## PROBLEM TO SOLVE
Go line by line through the entries below and count those containing the string "smartJoin"; give only the count.
▶
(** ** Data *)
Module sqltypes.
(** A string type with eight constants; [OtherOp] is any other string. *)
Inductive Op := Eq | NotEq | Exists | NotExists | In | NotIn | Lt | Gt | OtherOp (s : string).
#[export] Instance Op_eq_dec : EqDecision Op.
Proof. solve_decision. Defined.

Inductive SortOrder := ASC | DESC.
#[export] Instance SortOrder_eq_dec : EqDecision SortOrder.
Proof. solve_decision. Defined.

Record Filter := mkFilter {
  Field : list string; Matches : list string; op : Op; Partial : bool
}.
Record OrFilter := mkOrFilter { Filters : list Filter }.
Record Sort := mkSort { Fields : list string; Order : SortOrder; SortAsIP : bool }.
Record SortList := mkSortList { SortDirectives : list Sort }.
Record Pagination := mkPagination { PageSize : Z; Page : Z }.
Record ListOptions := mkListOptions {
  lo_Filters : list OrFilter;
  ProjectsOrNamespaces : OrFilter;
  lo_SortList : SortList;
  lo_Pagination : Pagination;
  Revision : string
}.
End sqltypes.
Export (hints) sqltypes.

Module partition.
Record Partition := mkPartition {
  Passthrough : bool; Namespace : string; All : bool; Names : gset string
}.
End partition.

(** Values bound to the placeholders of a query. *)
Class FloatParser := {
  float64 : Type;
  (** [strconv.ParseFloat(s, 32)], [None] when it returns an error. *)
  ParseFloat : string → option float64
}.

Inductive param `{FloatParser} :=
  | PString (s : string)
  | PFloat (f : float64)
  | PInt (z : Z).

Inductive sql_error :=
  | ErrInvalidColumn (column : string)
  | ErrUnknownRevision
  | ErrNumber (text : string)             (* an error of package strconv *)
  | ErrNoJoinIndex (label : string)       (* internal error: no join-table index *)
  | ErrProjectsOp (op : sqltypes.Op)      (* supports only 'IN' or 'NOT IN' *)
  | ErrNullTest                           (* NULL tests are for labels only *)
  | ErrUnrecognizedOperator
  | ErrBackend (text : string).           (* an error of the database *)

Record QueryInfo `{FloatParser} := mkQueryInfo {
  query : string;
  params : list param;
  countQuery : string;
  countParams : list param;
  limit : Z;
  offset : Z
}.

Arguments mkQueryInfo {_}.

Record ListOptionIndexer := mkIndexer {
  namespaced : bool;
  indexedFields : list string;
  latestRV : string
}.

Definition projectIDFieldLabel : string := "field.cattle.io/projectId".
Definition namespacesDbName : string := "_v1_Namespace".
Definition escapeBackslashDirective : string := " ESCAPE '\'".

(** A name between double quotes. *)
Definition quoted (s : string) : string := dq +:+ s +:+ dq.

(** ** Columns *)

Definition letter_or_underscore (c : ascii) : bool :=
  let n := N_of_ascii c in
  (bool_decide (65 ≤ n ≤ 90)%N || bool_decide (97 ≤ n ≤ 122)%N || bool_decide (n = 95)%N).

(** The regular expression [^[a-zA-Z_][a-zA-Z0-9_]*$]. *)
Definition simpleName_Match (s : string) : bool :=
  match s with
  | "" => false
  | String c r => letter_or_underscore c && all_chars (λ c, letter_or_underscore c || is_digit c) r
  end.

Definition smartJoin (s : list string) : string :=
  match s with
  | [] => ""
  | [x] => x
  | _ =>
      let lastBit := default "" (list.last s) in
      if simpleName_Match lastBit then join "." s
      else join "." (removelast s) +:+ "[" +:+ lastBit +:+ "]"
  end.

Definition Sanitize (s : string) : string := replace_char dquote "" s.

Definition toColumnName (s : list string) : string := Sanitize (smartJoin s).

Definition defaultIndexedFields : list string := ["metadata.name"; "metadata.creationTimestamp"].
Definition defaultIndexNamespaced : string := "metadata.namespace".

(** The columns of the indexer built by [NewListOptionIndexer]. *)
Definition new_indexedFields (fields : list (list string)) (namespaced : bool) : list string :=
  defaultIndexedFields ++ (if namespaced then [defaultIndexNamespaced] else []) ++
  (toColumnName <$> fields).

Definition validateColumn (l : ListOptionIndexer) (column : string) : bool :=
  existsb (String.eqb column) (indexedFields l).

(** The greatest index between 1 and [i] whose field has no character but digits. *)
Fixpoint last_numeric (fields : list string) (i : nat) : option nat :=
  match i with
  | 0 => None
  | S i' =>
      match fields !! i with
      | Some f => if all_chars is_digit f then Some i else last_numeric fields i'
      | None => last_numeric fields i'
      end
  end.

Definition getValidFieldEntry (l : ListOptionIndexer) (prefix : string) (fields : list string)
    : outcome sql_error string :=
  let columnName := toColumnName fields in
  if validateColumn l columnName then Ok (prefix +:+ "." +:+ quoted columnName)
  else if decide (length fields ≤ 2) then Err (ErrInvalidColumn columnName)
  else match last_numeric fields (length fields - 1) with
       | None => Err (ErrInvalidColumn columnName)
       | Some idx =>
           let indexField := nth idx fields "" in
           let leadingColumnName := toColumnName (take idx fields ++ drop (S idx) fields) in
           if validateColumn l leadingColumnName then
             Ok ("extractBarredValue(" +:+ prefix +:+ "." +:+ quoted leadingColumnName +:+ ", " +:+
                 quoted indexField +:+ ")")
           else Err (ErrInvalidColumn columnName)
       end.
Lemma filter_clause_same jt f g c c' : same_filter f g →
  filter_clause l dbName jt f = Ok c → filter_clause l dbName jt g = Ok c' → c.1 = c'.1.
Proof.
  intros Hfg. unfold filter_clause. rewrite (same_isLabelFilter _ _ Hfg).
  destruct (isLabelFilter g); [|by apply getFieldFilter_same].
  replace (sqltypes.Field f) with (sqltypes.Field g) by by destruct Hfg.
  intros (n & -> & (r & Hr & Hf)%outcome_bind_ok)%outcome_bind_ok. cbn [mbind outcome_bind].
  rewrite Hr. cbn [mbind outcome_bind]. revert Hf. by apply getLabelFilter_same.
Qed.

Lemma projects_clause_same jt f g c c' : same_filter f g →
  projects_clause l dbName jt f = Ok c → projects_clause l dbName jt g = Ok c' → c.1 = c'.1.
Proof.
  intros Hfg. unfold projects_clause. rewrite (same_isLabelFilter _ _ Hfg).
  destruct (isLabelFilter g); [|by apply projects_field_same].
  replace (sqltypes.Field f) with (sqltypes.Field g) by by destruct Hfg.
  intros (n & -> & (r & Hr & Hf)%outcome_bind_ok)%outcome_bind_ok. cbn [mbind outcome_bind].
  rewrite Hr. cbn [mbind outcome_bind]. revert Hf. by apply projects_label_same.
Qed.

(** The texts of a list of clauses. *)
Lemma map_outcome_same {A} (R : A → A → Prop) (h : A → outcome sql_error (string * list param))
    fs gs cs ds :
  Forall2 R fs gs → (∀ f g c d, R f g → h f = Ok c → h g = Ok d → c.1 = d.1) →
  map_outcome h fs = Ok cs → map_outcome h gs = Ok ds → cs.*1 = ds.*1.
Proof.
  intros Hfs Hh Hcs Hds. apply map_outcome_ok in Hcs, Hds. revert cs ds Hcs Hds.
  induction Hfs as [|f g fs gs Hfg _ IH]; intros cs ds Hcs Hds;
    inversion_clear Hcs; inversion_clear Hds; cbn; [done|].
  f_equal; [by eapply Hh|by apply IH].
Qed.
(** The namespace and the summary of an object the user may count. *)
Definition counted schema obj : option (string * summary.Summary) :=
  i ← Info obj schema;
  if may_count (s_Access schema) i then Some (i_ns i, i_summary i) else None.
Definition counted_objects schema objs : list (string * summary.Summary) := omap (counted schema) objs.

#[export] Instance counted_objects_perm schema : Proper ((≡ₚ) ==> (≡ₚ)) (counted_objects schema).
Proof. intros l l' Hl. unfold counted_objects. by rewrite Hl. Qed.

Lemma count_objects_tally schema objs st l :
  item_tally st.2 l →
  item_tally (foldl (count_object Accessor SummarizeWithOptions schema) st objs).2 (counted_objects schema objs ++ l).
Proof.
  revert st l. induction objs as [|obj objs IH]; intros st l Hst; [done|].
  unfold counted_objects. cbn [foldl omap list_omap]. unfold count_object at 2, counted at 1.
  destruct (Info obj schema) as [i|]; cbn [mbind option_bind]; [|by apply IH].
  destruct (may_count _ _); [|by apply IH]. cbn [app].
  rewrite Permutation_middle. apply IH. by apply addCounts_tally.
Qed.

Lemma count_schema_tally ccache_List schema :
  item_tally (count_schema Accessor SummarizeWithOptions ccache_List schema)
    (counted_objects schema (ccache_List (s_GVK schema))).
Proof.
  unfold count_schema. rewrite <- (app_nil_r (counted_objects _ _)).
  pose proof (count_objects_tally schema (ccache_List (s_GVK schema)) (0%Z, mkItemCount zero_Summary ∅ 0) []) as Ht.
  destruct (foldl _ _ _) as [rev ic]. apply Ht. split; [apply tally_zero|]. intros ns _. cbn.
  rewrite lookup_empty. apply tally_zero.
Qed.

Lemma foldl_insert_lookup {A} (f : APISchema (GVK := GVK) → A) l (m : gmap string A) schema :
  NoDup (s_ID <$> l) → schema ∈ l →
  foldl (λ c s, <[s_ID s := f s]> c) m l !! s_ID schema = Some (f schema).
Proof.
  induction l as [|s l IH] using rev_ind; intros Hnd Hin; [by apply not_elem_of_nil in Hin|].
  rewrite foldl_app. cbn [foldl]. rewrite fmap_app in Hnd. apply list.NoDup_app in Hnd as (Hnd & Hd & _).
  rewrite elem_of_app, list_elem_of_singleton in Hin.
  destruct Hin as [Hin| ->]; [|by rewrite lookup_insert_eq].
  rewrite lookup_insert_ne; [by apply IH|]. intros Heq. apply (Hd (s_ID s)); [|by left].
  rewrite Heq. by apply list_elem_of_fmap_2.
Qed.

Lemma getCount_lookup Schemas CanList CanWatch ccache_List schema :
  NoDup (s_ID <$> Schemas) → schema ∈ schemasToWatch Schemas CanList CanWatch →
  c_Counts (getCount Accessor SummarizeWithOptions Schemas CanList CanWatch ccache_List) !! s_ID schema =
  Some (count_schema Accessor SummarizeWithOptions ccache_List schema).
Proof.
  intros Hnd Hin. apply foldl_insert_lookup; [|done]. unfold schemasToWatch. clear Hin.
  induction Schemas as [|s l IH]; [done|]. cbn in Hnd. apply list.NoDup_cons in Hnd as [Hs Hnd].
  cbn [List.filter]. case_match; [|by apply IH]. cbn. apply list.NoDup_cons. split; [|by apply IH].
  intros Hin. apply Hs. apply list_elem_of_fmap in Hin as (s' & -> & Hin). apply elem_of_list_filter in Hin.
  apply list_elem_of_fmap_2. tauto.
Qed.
◀
## ANSWER SECTION
2